‘Individuality’ segmenting is where it’s at. Ordering my Grande Chai Latte with oat milk at Starbucks got me thinking about marketing and how today our need to profile and segment has gone beyond the niche. Standing in line to place my order, my coffee craved humans waiting to place their order before me, made me realize how significant considering the “individual” as a segment has become the norm for marketing.
As names and orders were announced— “Tall white mocha no whip”, “Grande non-fat vanilla latte with 1 pump vanilla”, “Venti iced matcha with 2 pumps brown sugar & oat milk”, “Tall honey almond flat white”, “Grande chai tea latte with soy” – not one of us had the same order! That essentially means that not one of us had the same likes or parameters for our coffee… What does that say for marketing segmentation. Here I am in a “coffee lover niche” – and that’s all we have in common.
And while standing in line I realized how Starbuck’s menu mirrors the individuality of their niche target. Admittedly I am a Chai Latte with oat milk for sure. Am I the only one out there?
Individuality segmenting is where marketers will find true success. It wasn’t that long ago that marketing, and thus we, as marketers, relied heavily on demographics with the rigid dividers of age, ethnicity, gender (only 2!) or financial means, seems really archaic now. Can you believe we used to market so broadly?
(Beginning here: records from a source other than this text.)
(** The list [messages] sent to the model (lines 67-72). *)
Definition prompt_messages (sys : string) (state : AgentState)
  : list ChatMessage :=
  {| role := "system"; chat_content := sys |} ::
  map (fun msg => {| role := if is_ai msg then "assistant" else "user";
                     chat_content := content msg |})
      (messages state).

(** [DoctorAppointmentAgent.supervisor_node] *)
Definition supervisor_node (state : AgentState) : Prog Command :=
  let info_calls := calls "information_node" state in
  let booking_calls := calls "booking_node" state in
  if (6 <=? info_calls + booking_calls)%nat then
    Ret {| goto := END;
           update_next := FINISH;
           update_current_reasoning := "Maximum iterations reached" |}
  else
    last_msg <- getitem_last (messages state) ;;
    let sys := system_message state info_calls booking_calls last_msg in
    decision <- try_invoke (prompt_messages sys state)
                           (fallback state info_calls booking_calls) ;;
    Ret (command decision).

(** The supervisor reaches its call to the decision model, and the
    model gives no well-formed decision for the prompt it is sent. *)
Definition primary_decision_fails
    (llm : list ChatMessage -> Response) (state : AgentState) : Prop :=
  exists prompt,
    asks (supervisor_node state) = Some prompt /\
    failed (llm prompt) = true.

End Supervisor.

(** *** Time extraction of [booking_node] (lines 232-244) *)

(** [(AM|PM)] under [re.IGNORECASE], at the start of [s]: the two
    characters matched. *)
Definition match_period (s : string) : option string :=
  match s with
  | String a (String m _) =>
      if (Ascii.eqb (upper_char a) "A" || Ascii.eqb (upper_char a) "P")
         && Ascii.eqb (upper_char m) "M"
      then Some (String a (String m EmptyString))
      else None
  | _ => None
  end.

(** [:(\d{2})\s*(AM|PM)] at the start of [s]: groups 2 and 3. *)
Definition match_minutes (s : string) : option (string * string) :=
  match s with
  | String ":" (String m1 (String m2 rest)) =>
      if is_digit m1 && is_digit m2 then
        match match_period (lstrip rest) with
        | Some p => Some (String m1 (String m2 EmptyString), p)
        | None => None
        end
      else None
  | _ => None
  end.

(** [(\d{1,2}):(\d{2})\s*(AM|PM)] at the start of [s]: two digits are
    tried first, then one. *)
Definition match_time (s : string) : option (string * string * string) :=
  match s with
  | String h1 t =>
      if is_digit h1 then
        let one :=
          match match_minutes t with
          | Some (m, p) => Some (String h1 EmptyString, m, p)
          | None => None
          end in
        match t with
        | String h2 t2 =>
            if is_digit h2 then
              match match_minutes t2 with
              | Some (m, p) => Some (String h1 (String h2 EmptyString), m, p)
              | None => one
              end
            else one
        | EmptyString => one
        end
      else None
  | EmptyString => None
  end.

(** [re.search(r'(\d{1,2}):(\d{2})\s*(AM|PM)', s, re.IGNORECASE)]: the
    leftmost position where the pattern matches. *)
Fixpoint search_time (s : string) : option (string * string * string) :=
  match match_time s with
  | Some g => Some g
  | None =>
      match s with
      | String _ t => search_time t
      | EmptyString => None
      end
  end.

(** [extracted_time] as [booking_node] computes it from
    [availability_info]. *)
Definition extracted_time (availability_info : string) : string :=
  match search_time availability_info with
  | Some (g1, minute, g3) =>
      let hour := match int g1 with Some h => h | None => 0%Z end in
      let period := upper g3 in
      let hour :=
        if String.eqb period "PM" && negb (hour =? 12)%Z then (hour + 12)%Z
        else if String.eqb period "AM" && (hour =? 12)%Z then 0%Z
        else hour in
      fmt_02d hour ++ ":" ++ minute
  | None => EmptyString
  end.

End Agent.


(* ===================================================================== *)
(** ** [src/toolkit/toolkits.py]                                          *)
(* ===================================================================== *)

Module Toolkit.

(** The [Literal] of doctor names that types the booking tools. *)
Inductive Doctor : Type :=
| kevin_anderson | robert_martinez | susan_davis | daniel_miller
| sarah_wilson | michael_green | lisa_brown | jane_smith
| emily_johnson | john_doe.

Definition doctor_str (d : Doctor) : string :=
  match d with
  | kevin_anderson => "kevin anderson"
  | robert_martinez => "robert martinez"
  | susan_davis => "susan davis"
  | daniel_miller => "daniel miller"
  | sarah_wilson => "sarah wilson"
  | michael_green => "michael green"
  | lisa_brown => "lisa brown"
  | jane_smith => "jane smith"
  | emily_johnson => "emily johnson"
  | john_doe => "john doe"
  end.

(** [valid_doctors] of [check_availability_by_doctor]. *)
Definition valid_doctors : list string :=
  ["kevin anderson"; "robert martinez"; "susan davis"; "daniel miller";
   "sarah wilson"; "michael green"; "lisa brown"; "jane smith";
   "emily johnson"; "john doe"].

(** The [Literal] of specializations. *)
Inductive Specialization : Type :=
| general_dentist | cosmetic_dentist | prosthodontist | pediatric_dentist
| emergency_dentist | oral_surgeon | orthodontist.

Definition specialization_str (s : Specialization) : string :=
  match s with
  | general_dentist => "general_dentist"
  | cosmetic_dentist => "cosmetic_dentist"
  | prosthodontist => "prosthodontist"
  | pediatric_dentist => "pediatric_dentist"
  | emergency_dentist => "emergency_dentist"
  | oral_surgeon => "oral_surgeon"
  | orthodontist => "orthodontist"
  end.

(** One row of [doctor_availability.csv].  [patient_to_attend] is a
    nullable number: [None] is the empty cell (NaN once read). *)
Record Slot : Type := {
  date_slot : string;
  specialization : string;
  doctor_name : string;
  is_available : bool;
  patient_to_attend : option Z
}.

(** The table as [pd.read_csv] returns it: the rows in file order. *)
Definition DataFrame : Type := list Slot.

(** The world the tools run in: the slot-store file ([None] when the file
    does not exist; both spellings of its path in the source name this one
    file) and, as a ghost record, the names of the tools entered so far. *)
Record World : Type := {
  csv : option DataFrame;
  entered : list string
}.

(** State passing over [World]. *)
Definition M (A : Type) : Type := World -> A * World.

Definition ret {A : Type} (a : A) : M A := fun w => (a, w).

Definition bind {A B : Type} (m : M A) (f : A -> M B) : M B :=
  fun w => let (a, w') := m w in f a w'.

Notation "x <- m ;; k" := (bind m (fun x => k))
  (at level 61, m at next level, right associativity).
Notation "m ;;; k" := (bind m (fun _ => k))
  (at level 61, right associativity).

(** [pd.read_csv(path)]; [None] is [FileNotFoundError]. *)
Definition read_csv : M (option DataFrame) := fun w => (csv w, w).

(** [df.to_csv(path, index=False)]: the file is rewritten whole. *)
Definition stored (df : DataFrame) (w : World) : World :=
  {| csv := Some df; entered := entered w |}.

Definition to_csv (df : DataFrame) : M unit := fun w => (tt, stored df w).

(** Entering the body of a tool. *)
Definition noted (tool : string) (w : World) : World :=
  {| csv := csv w; entered := (entered w ++ [tool])%list |}.

Definition enter (tool : string) : M unit := fun w => (tt, noted tool w).

(** [df['date_slot'].str.split(' ').str[0]] and [.str[1]] on one row; a
    missing second piece is NaN. *)
Definition date_only (r : Slot) : string :=
  match split " " (date_slot r) with
  | d :: _ => d
  | [] => EmptyString
  end.

Definition time_only (r : Slot) : option string :=
  nth_error (split " " (date_slot r)) 1.

(** [len(frame) == 0] *)
Definition is_empty {A : Type} (rows : list A) : bool :=
  (List.length rows =? 0)%nat.

(** [', '.join(items)] where an item may be NaN: the first one that is
    raises [TypeError]. *)
Fixpoint checked_items (i : nat) (items : list (option string))
  : PyExc + list string :=
  match items with
  | [] => inr []
  | Some s :: rest =>
      match checked_items (S i) rest with
      | inr l => inr (s :: l)
      | inl e => inl e
      end
  | None :: _ => inl (TypeError (str (Z.of_nat i)))
  end.

(** [convert_to_am_pm], the local function of
    [check_availability_by_specialization]. *)
Definition convert_to_am_pm (time_str : string) : PyExc + string :=
  match split ":" time_str with
  | [a; b] =>
      match int a, int b with
      | Some hours, Some minutes =>
          let period := if (hours <? 12)%Z then "AM" else "PM" in
          let hours := if (hours mod 12 =? 0)%Z then 12%Z else (hours mod 12)%Z in
          inr (str hours ++ ":" ++ fmt_02d minutes ++ " " ++ period)
      | None, _ => inl (ValueError a)
      | Some _, None => inl (ValueError b)
      end
  | [a] => inl (ValueError (match int a with Some _ => time_str | None => a end))
  | a :: b :: c :: _ =>
      inl (ValueError (match int a, int b, int c with
                       | None, _, _ => a
                       | Some _, None, _ => b
                       | Some _, Some _, None => c
                       | Some _, Some _, Some _ => time_str
                       end))
  | [] => inl (ValueError time_str)
  end.

(** [str(time)] of a cell of [time_only]. *)
Definition str_cell (t : option string) : string :=
  match t with Some s => s | None => "nan" end.

(** [[convert_to_am_pm(time) for time in times]] *)
Fixpoint convert_all (times : list (option string)) : PyExc + list string :=
  match times with
  | [] => inr []
  | t :: rest =>
      match convert_to_am_pm (str_cell t) with
      | inl e => inl e
      | inr s =>
          match convert_all rest with
          | inl e => inl e
          | inr l => inr (s :: l)
          end
      end
  end.

(** Sorted group keys of [groupby('doctor_name')]. *)
Fixpoint insert_sorted (k : string) (keys : list string) : list string :=
  match keys with
  | [] => [k]
  | k' :: rest =>
      if String.eqb k k' then keys
      else if String.ltb k k' then k :: keys
      else k' :: insert_sorted k rest
  end.

Definition group_keys (df : DataFrame) : list string :=
  fold_right (fun r keys => insert_sorted (doctor_name r) keys) [] df.

(** [filtered_df.groupby('doctor_name')['time_only'].apply(list)] *)
Definition groupby_doctor (df : DataFrame) : list (string * list (option string)) :=
  map (fun k => (k, map time_only
                        (filter (fun r => String.eqb (doctor_name r) k) df)))
      (group_keys df).

(** The loop that renders the groups (lines 115-118). *)
Fixpoint render_groups (rows : list (string * list (option string)))
  : PyExc + string :=
  match rows with
  | [] => inr EmptyString
  | (doctor, times) :: rest =>
      match convert_all times with
      | inl e => inl e
      | inr slots =>
          match render_groups rest with
          | inl e => inl e
          | inr tail =>
              inr ("Dr. " ++ title doctor ++ ":" ++ LF ++ join ", " slots
                   ++ LF ++ LF ++ tail)
          end
      end
  end.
The Digital Segmentation Era
Then ushered in the digital area, touting with its entry the new segmentation of psychographics. Psychographics is an approach to marketing that uses personality, value, belief and lifestyle as a measure. Wow isn’t that novel? The digital era required that as marketers, develop multi-dimensional targeting allowing brands and businesses to tap into digital properties and networks to reach inclusive grouping of minds, and hence the groupings of likes, dislikes, ideas and values…. With the digital era, it became the norm to speak to the psychographics of the demographics. Psychographics is the glue, connecting certain demographics (remember those rigid dividers?), and speaking to an underlying emotional character – sometimes subconscious.
Hello Social Segmentation
Segmentation evolved yet again, with social media. Along with its proliferation, from a marketing perspective, social media has opened the depth and breathe of market strategies to set aside the newly involved psychographics and start building communities. With social it’s about the community…but even the community isn’t “single-minded” or “one-minded”. Social media isn’t just about forming a homogenous community; it’s about embracing the unique identities within each community, as varied as individual DNA.
Marketing must now cater to each person’s ‘slice of life’— their journey, their identity…their individuality…just like their Starbucks coffee order. So, what do you think? Is Individuality segmenting a real marketing consideration or not?